Data extracts Block Start
(** * relaydns example client: a shallow embedding of cmd/example_client/main.go

    The demo client starts a local HTTP backend in a goroutine, creates a
    libp2p host, builds a [relaydns.ClientConfig] from its command-line flags,
    constructs the advertising client, waits for SIGINT/SIGTERM, sleeps 200ms
    and returns; [client.Close()] and [cancel()] run as deferred calls.

    Strings are Go strings (byte sequences): [String.string], whose
    characters are bytes.  Durations are [time.Duration] values, an integer
    count of nanoseconds.  The effects of [runClient] are threaded through a
    state monad over a [World] that records the root context, the backend
    goroutine, the client session and the trace of observable actions. *)

From Stdlib Require Import String Ascii List Bool Arith ZArith Lia Permutation Sorted.
From ExtLib Require Import Structures.Monad Structures.MonadState.
From ExtLib Require Import Data.Monads.StateMonad.
Import ListNotations.
Import MonadNotation.
Local Open Scope string_scope.
Local Open Scope monad_scope.

(** ** Go run-time values *)

Module Go.

(** A Go expression either yields a value or panics at run time. *)
Inductive result (A : Type) : Type :=
| Ok (a : A)
| Panic (msg : string).
Arguments Ok {A} a.
Arguments Panic {A} msg.

Definition bindr {A B : Type} (r : result A) (k : A -> result B) : result B :=
  match r with
  | Ok a => k a
  | Panic m => Panic m
  end.

(** [len(s)]: the number of bytes of [s]. *)
Definition len (s : string) : nat := String.length s.

(** [s[i]]: the byte at index [i]; out of range is a run-time panic. *)
Definition index (s : string) (i : nat) : result ascii :=
  match String.get i s with
  | Some c => Ok c
  | None => Panic "index out of range"
  end.

(** The [error] interface, as far as this program builds errors: an opaque
    error of a callee, or [fmt.Errorf(prefix + "%w", err)] wrapping one. *)
Inductive error : Type :=
| ErrNew (msg : string)
| ErrWrap (prefix : string) (inner : error).

(** [err.Error()] *)
Fixpoint Error (e : error) : string :=
  match e with
  | ErrNew m => m
  | ErrWrap p inner => p ++ Error inner
  end.

(** [errors.Unwrap(err)] *)
Definition Unwrap (e : error) : option error :=
  match e with
  | ErrNew _ => None
  | ErrWrap _ inner => Some inner
  end.

(** [time.Duration]: nanoseconds. *)
Definition Duration : Type := Z.
Definition Millisecond : Duration := 1000000%Z.
Definition Second : Duration := (1000 * Millisecond)%Z.

End Go.
Import Go.

(** ** Flags and client configuration *)

(** The package-level flag variables (main.go, lines 24-37). *)
Record Flags : Type := mkFlags {
  flagServerURL : string;
  flagBootstraps : list string;
  flagRelay : bool;
  flagBackendHTTP : string;
  flagProtocol : string;
  flagTopic : string;
  flagAdvertiseEvery : Duration;
  flagName : string;
  flagDNS : string;
  flagPreferQUIC : bool;
  flagPreferLocal : bool;
  flagHTTPTimeout : Duration
}.

(** [init] (lines 39-53): the value each flag has when it is not supplied. *)
Definition init : Flags := {|
  flagServerURL := "http://localhost:8080";
  flagBootstraps := [];
  flagRelay := true;
  flagBackendHTTP := ":8081";
  flagProtocol := "/relaydns/http/1.0";
  flagTopic := "relaydns.backends";
  flagAdvertiseEvery := (3 * Second)%Z;
  flagName := "demo-http";
  flagDNS := "demo-http.example";
  flagPreferQUIC := true;
  flagPreferLocal := true;
  flagHTTPTimeout := (3 * Second)%Z
|}.

(** [relaydns.ClientConfig], with the fields [runClient] fills in. *)
Record ClientConfig : Type := mkClientConfig {
  Protocol : string;
  Topic : string;
  AdvertiseEvery : Duration;
  Name : string;
  DNS : string;
  TargetTCP : string;
  ServerURL : string;
  Bootstraps : list string;
  HTTPTimeout : Duration;
  PreferQUIC : bool;
  PreferLocal : bool
}.

(** [addrToTarget] (lines 134-139).  The condition
    [len(listen) > 0 && listen[0] == ':'] short-circuits: the byte is read
    only when the length test holds. *)
Definition addrToTarget (listen : string) : result string :=
  if (0 <? len listen)%nat then
    bindr (index listen 0) (fun c =>
      if Ascii.eqb c ":" then Ok ("127.0.0.1" ++ listen) else Ok listen)
  else Ok listen.

(** The composite literal passed to [relaydns.NewClient] (lines 98-111). *)
Definition clientConfig (f : Flags) : result ClientConfig :=
  bindr (addrToTarget (flagBackendHTTP f)) (fun target =>
    Ok {| Protocol := flagProtocol f;
          Topic := flagTopic f;
          AdvertiseEvery := flagAdvertiseEvery f;
          Name := flagName f;
          DNS := flagDNS f;
          TargetTCP := target;
          ServerURL := flagServerURL f;
          Bootstraps := flagBootstraps f;
          HTTPTimeout := flagHTTPTimeout f;
          PreferQUIC := flagPreferQUIC f;
          PreferLocal := flagPreferLocal f |}).

(** ** Vocabulary for listen and target addresses *)

(** The address is non-empty and its first byte is a colon. *)
Definition startsWithColon (s : string) : bool :=
  match s with
  | String c _ => Ascii.eqb c ":"
  | EmptyString => false
  end.

Fixpoint hasColon (s : string) : bool :=
  match s with
  | String c r => Ascii.eqb c ":" || hasColon r
  | EmptyString => false
  end.

(** A host as a listen address may name one: a name or an IPv4 literal
    (no colon in it), or a bracketed IPv6 literal. *)
Definition namesHost (host : string) : bool :=
  match host with
  | String c _ => negb (hasColon host) || Ascii.eqb c "["
  | EmptyString => false
  end.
Data extracts Block End
▸ Exercise
Give an exact copy of the lines from the one with "(** A host as" through the end of the entries, both ends included.

▸ Output
(** A host as a listen address may name one: a name or an IPv4 literal
    (no colon in it), or a bracketed IPv6 literal. *)
Definition namesHost (host : string) : bool :=
  match host with
  | String c _ => negb (hasColon host) || Ascii.eqb c "["
  | EmptyString => false
  end.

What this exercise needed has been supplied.